Some programmers really are 10x more productive  - wglb
http://www.johndcook.com/blog/2011/01/10/some-programmers-really-are-10x-more-productive/?utm_source=feedburner&utm_medium=feed&utm_campaign=Feed%3A+TheEndeavour+%28The+Endeavour%29&utm_content=Google+Reader
======
ghshephard
10x productivity between the average and best professional developers in an
organization's software engineering organization is trivially demonstrable in
almost all software development environments that I've been in.

Indeed, there are, in some scenarios, systems and software that have been
developed by the best of breed developers in a matter of weeks, that would
have taken the _lower performing_ (as opposed to average), years to develop to
the same level of quality and efficiency.

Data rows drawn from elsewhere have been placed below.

(** * SAT sweeping over And-Inverter Graphs: a shallow embedding of
      [src/proof/cec/cecSat.c]

    The development follows the C file function by function.  Machine
    integers are integers of [Z]; the 64-bit simulation words and the
    32-bit hash accumulator carry their wrap-around explicitly.  Arrays
    are lists addressed by an integer index.  Code that can stop on an
    assertion runs in a small error monad. *)

From Stdlib Require Import ZArith List Bool Lia.
From stdpp Require Import base list gmap.

Local Open Scope Z_scope.

(** ** Arrays addressed by a C [int] *)

(** Reading outside the array is undefined in C; the embedding returns
    the default there, and a write outside the array changes nothing.
    The well-formedness hypotheses of the theorems keep every access
    that matters inside the array. *)
Definition Vec_Entry {A} (d : A) (v : list A) (i : Z) : A :=
  if i <? 0 then d else default d (v !! Z.to_nat i).

Definition Vec_WriteEntry {A} (v : list A) (i : Z) (x : A) : list A :=
  if i <? 0 then v else <[Z.to_nat i := x]> v.

Definition Vec_Size {A} (v : list A) : Z := Z.of_nat (length v).

(** [Vec_PtrPushUnique]: push unless the entry is already there. *)
Definition Vec_PushUnique {A} (eqb : A -> A -> bool) (v : list A) (x : A) : list A :=
  if existsb (eqb x) v then v else v ++ [x].

(** ** Literals ([misc/util/abc_global.h]) *)

Definition Abc_Var2Lit (Var : Z) (c : bool) : Z := Var + Var + Z.b2z c.
Definition Abc_Lit2Var (Lit : Z) : Z := Z.shiftr Lit 1.
Definition Abc_LitIsCompl (Lit : Z) : bool := Z.odd Lit.
Definition Abc_LitNot (Lit : Z) : Z := Z.lxor Lit 1.
Definition Abc_LitNotCond (Lit : Z) (c : bool) : Z := Z.lxor Lit (Z.b2z c).

(** ** Machine words *)

Definition word_not (x : Z) : Z := Z.land (Z.lnot x) (Z.ones 64).
Definition word_and (x y : Z) : Z := Z.land x y.
Definition word_shl1 (x : Z) : Z := Z.land (Z.shiftl x 1) (Z.ones 64).

Definition uint_not (x : Z) : Z := Z.land (Z.lnot x) (Z.ones 32).
Definition uint_mul (x y : Z) : Z := Z.land (x * y) (Z.ones 32).

(** The simulation store [vSims] is one flat vector of 64-bit words; a
    [word *] into it is the index of the word it points to. *)
Definition Vec_WrdEntry (v : list Z) (i : Z) : Z := Vec_Entry 0 v i.

(** The same memory seen through an [unsigned *]: entry [i] is one
    half of word [i / 2], the low half first (little-endian layout). *)
Definition Info_Entry (mem : list Z) (pSim : Z) (i : Z) : Z :=
  Z.land (Z.shiftr (Vec_WrdEntry mem (pSim + i / 2)) (32 * (i mod 2))) (Z.ones 32).

(** [Abc_InfoHasBit((unsigned * )pSim, i)] and [Abc_InfoXorBit]: bit
    [i & 31] of entry [i >> 5], which is bit [i mod 64] of word [i / 64]. *)
Definition Abc_InfoHasBit (mem : list Z) (pSim : Z) (i : Z) : bool :=
  Z.testbit (Vec_WrdEntry mem (pSim + i / 64)) (i mod 64).

Definition Abc_InfoXorBit (mem : list Z) (pSim : Z) (i : Z) : list Z :=
  Vec_WriteEntry mem (pSim + i / 64)
    (Z.lxor (Vec_WrdEntry mem (pSim + i / 64)) (Z.shiftl 1 (i mod 64))).

(** ** Signature hashing: [Cec2_ManSimHashKey] *)

Definition s_Primes : list Z :=
  [ 1291; 1699; 1999; 2357; 2953; 3313; 3907; 4177;
    4831; 5147; 5647; 6343; 6899; 7103; 7873; 8147 ].

(** [for ( i = i0; i < i0 + n; i++ ) uHash ^= f(pSimU[i]) * s_Primes[i & 0xf];] *)
Fixpoint hash_loop (f : Z -> Z) (mem : list Z) (pSim : Z) (n : nat) (i : Z) (uHash : Z) : Z :=
  match n with
  | O => uHash
  | S n' =>
      hash_loop f mem pSim n' (i + 1)
        (Z.lxor uHash (uint_mul (f (Info_Entry mem pSim i))
                                (Vec_Entry 0 s_Primes (Z.land i 15))))
  end.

I don't think it would be that much of a stretch to demonstrate on the order
of 75-100x more efficiency between the best developers and the worst
developers in most large software organizations - particularly in very
specialized area's like PHY or MAC development.

------
bediger
You'd be better off going to the Steve McConnel blog entry that this article
links to:
[http://forums.construx.com/blogs/stevemcc/archive/2011/01/09...](http://forums.construx.com/blogs/stevemcc/archive/2011/01/09/origins-
of-10x-how-valid-is-the-underlying-research.aspx)